[Stored items]

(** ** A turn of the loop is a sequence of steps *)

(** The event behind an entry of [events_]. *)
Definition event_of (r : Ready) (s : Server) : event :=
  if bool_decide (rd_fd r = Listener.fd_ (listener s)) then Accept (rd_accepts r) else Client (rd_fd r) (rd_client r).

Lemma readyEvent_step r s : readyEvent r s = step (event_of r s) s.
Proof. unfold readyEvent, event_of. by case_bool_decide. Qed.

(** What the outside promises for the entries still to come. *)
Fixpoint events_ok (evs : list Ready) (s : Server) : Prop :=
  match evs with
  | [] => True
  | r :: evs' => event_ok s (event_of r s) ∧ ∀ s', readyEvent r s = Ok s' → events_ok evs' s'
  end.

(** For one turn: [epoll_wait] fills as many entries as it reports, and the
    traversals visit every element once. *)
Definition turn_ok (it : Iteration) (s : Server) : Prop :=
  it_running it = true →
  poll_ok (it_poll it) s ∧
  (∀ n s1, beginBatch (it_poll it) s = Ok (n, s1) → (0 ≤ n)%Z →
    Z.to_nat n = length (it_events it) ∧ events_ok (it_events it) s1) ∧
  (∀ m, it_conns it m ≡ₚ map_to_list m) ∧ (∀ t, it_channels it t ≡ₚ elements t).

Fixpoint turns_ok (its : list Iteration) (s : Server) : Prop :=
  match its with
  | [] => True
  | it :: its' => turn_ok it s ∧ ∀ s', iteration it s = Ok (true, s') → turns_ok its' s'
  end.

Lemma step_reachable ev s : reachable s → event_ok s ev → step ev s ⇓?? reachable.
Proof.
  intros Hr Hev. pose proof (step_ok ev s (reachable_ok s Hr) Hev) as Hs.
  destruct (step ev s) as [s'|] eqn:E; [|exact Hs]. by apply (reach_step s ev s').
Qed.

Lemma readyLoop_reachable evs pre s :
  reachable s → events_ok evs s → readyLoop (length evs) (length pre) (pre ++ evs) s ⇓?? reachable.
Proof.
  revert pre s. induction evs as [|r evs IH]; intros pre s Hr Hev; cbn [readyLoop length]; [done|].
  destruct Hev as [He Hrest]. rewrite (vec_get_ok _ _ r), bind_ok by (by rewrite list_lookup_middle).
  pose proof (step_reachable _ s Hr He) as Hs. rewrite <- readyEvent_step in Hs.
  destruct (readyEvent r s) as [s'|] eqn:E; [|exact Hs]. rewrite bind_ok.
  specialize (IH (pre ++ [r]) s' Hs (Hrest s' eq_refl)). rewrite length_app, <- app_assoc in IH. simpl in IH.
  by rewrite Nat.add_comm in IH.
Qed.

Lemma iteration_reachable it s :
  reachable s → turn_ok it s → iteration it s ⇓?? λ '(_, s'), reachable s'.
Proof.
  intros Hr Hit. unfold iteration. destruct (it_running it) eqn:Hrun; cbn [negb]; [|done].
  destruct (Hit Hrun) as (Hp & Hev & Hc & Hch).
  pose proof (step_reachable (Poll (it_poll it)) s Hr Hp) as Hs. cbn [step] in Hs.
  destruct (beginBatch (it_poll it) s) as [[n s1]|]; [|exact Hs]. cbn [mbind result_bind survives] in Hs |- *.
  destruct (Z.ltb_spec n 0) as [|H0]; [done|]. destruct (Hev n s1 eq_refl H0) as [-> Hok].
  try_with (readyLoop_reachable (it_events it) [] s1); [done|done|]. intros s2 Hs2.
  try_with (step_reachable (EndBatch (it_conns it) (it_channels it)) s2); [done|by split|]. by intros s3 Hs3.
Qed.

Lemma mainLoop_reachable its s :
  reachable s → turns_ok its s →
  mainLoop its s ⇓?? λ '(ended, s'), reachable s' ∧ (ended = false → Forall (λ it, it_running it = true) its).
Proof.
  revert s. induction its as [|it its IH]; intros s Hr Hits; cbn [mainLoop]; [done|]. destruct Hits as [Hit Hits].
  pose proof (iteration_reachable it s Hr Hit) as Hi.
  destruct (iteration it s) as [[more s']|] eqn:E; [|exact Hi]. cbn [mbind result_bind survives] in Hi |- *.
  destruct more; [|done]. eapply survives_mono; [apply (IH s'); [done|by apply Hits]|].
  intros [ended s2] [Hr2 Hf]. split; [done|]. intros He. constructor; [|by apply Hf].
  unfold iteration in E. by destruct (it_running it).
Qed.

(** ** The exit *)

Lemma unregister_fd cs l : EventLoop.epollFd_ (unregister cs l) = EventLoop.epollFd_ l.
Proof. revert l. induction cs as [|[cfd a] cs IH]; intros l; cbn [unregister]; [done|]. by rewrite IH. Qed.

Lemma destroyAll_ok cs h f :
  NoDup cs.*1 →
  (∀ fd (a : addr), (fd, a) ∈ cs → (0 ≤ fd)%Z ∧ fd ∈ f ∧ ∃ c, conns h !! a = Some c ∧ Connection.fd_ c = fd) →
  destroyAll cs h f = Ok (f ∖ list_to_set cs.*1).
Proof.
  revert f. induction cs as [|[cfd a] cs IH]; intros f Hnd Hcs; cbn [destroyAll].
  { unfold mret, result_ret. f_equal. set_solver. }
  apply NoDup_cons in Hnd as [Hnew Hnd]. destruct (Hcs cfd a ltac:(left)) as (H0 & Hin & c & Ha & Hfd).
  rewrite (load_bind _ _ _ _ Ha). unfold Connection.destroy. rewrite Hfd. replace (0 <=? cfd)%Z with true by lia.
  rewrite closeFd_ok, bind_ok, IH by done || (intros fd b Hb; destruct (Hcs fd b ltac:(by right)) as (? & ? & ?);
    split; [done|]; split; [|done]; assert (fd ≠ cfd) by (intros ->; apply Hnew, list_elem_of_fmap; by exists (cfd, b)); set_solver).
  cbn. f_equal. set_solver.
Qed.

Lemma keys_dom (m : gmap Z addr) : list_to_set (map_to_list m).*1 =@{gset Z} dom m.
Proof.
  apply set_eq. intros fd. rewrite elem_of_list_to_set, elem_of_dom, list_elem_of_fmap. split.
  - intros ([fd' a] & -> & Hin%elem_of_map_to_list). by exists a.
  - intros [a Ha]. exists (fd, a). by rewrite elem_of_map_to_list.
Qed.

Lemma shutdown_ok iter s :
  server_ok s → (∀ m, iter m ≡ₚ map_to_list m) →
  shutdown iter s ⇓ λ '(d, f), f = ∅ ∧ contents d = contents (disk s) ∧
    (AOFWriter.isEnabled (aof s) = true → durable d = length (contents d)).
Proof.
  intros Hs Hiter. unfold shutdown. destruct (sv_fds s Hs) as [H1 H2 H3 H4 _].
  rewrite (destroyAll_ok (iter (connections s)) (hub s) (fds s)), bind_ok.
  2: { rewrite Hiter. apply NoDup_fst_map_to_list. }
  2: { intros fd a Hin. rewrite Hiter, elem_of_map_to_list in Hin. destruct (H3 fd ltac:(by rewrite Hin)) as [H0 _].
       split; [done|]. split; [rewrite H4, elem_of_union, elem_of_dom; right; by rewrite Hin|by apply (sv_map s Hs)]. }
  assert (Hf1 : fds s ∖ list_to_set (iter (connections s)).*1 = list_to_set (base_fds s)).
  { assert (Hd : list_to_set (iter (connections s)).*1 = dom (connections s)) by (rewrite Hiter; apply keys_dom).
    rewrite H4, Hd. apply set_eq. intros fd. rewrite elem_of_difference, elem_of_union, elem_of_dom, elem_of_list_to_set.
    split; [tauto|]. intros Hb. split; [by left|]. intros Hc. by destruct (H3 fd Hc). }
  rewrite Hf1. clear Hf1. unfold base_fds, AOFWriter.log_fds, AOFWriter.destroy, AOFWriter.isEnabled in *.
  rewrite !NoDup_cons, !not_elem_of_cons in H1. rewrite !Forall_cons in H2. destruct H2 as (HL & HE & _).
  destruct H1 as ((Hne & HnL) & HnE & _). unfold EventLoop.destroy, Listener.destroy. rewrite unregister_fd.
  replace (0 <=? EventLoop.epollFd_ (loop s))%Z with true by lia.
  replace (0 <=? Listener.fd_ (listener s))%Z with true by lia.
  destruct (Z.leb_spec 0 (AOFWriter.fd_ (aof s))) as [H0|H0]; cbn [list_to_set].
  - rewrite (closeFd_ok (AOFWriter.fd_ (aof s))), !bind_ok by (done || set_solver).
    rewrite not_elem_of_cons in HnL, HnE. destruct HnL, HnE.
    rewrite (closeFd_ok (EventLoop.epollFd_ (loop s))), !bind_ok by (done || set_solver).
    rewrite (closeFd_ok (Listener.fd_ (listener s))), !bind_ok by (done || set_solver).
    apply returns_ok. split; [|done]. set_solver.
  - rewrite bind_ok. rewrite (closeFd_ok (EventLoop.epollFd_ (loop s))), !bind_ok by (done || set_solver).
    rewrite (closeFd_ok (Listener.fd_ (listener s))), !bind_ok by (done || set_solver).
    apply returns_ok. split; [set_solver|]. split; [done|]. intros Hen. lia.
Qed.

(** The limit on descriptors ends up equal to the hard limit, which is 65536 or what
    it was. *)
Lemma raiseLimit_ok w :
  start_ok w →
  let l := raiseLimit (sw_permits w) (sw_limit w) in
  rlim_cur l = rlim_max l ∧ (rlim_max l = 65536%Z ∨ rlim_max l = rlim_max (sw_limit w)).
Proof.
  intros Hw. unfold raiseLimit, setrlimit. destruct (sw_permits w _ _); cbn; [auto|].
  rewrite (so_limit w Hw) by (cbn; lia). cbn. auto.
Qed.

* * *

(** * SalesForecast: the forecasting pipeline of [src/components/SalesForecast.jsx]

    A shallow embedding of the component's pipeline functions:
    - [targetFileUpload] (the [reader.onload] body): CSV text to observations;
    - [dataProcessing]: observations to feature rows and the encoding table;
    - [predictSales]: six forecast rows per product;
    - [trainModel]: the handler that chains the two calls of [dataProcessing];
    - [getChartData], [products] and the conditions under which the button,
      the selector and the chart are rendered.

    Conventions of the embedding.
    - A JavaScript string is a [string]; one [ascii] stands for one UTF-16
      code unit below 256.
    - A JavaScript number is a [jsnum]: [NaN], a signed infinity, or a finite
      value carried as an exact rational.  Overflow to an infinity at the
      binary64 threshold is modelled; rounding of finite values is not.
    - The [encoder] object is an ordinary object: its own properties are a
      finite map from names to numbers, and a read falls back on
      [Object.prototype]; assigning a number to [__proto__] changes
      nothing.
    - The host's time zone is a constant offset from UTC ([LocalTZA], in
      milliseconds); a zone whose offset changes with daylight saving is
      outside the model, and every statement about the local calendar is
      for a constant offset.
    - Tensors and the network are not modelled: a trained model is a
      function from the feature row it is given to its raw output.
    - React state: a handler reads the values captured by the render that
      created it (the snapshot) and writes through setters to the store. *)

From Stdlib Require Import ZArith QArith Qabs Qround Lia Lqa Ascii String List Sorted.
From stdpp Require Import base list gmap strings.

Prompt: All that is wanted is an exact copy of the lines above from the one with "Proof. revert l." through the one with "rewrite (destroyAll_ok (iter", with both ends included.

Solution for this problem:
Proof. revert l. induction cs as [|[cfd a] cs IH]; intros l; cbn [unregister]; [done|]. by rewrite IH. Qed.

Lemma destroyAll_ok cs h f :
  NoDup cs.*1 →
  (∀ fd (a : addr), (fd, a) ∈ cs → (0 ≤ fd)%Z ∧ fd ∈ f ∧ ∃ c, conns h !! a = Some c ∧ Connection.fd_ c = fd) →
  destroyAll cs h f = Ok (f ∖ list_to_set cs.*1).
Proof.
  revert f. induction cs as [|[cfd a] cs IH]; intros f Hnd Hcs; cbn [destroyAll].
  { unfold mret, result_ret. f_equal. set_solver. }
  apply NoDup_cons in Hnd as [Hnew Hnd]. destruct (Hcs cfd a ltac:(left)) as (H0 & Hin & c & Ha & Hfd).
  rewrite (load_bind _ _ _ _ Ha). unfold Connection.destroy. rewrite Hfd. replace (0 <=? cfd)%Z with true by lia.
  rewrite closeFd_ok, bind_ok, IH by done || (intros fd b Hb; destruct (Hcs fd b ltac:(by right)) as (? & ? & ?);
    split; [done|]; split; [|done]; assert (fd ≠ cfd) by (intros ->; apply Hnew, list_elem_of_fmap; by exists (cfd, b)); set_solver).
  cbn. f_equal. set_solver.
Qed.

Lemma keys_dom (m : gmap Z addr) : list_to_set (map_to_list m).*1 =@{gset Z} dom m.
Proof.
  apply set_eq. intros fd. rewrite elem_of_list_to_set, elem_of_dom, list_elem_of_fmap. split.
  - intros ([fd' a] & -> & Hin%elem_of_map_to_list). by exists a.
  - intros [a Ha]. exists (fd, a). by rewrite elem_of_map_to_list.
Qed.

Lemma shutdown_ok iter s :
  server_ok s → (∀ m, iter m ≡ₚ map_to_list m) →
  shutdown iter s ⇓ λ '(d, f), f = ∅ ∧ contents d = contents (disk s) ∧
    (AOFWriter.isEnabled (aof s) = true → durable d = length (contents d)).
Proof.
  intros Hs Hiter. unfold shutdown. destruct (sv_fds s Hs) as [H1 H2 H3 H4 _].
  rewrite (destroyAll_ok (iter (connections s)) (hub s) (fds s)), bind_ok.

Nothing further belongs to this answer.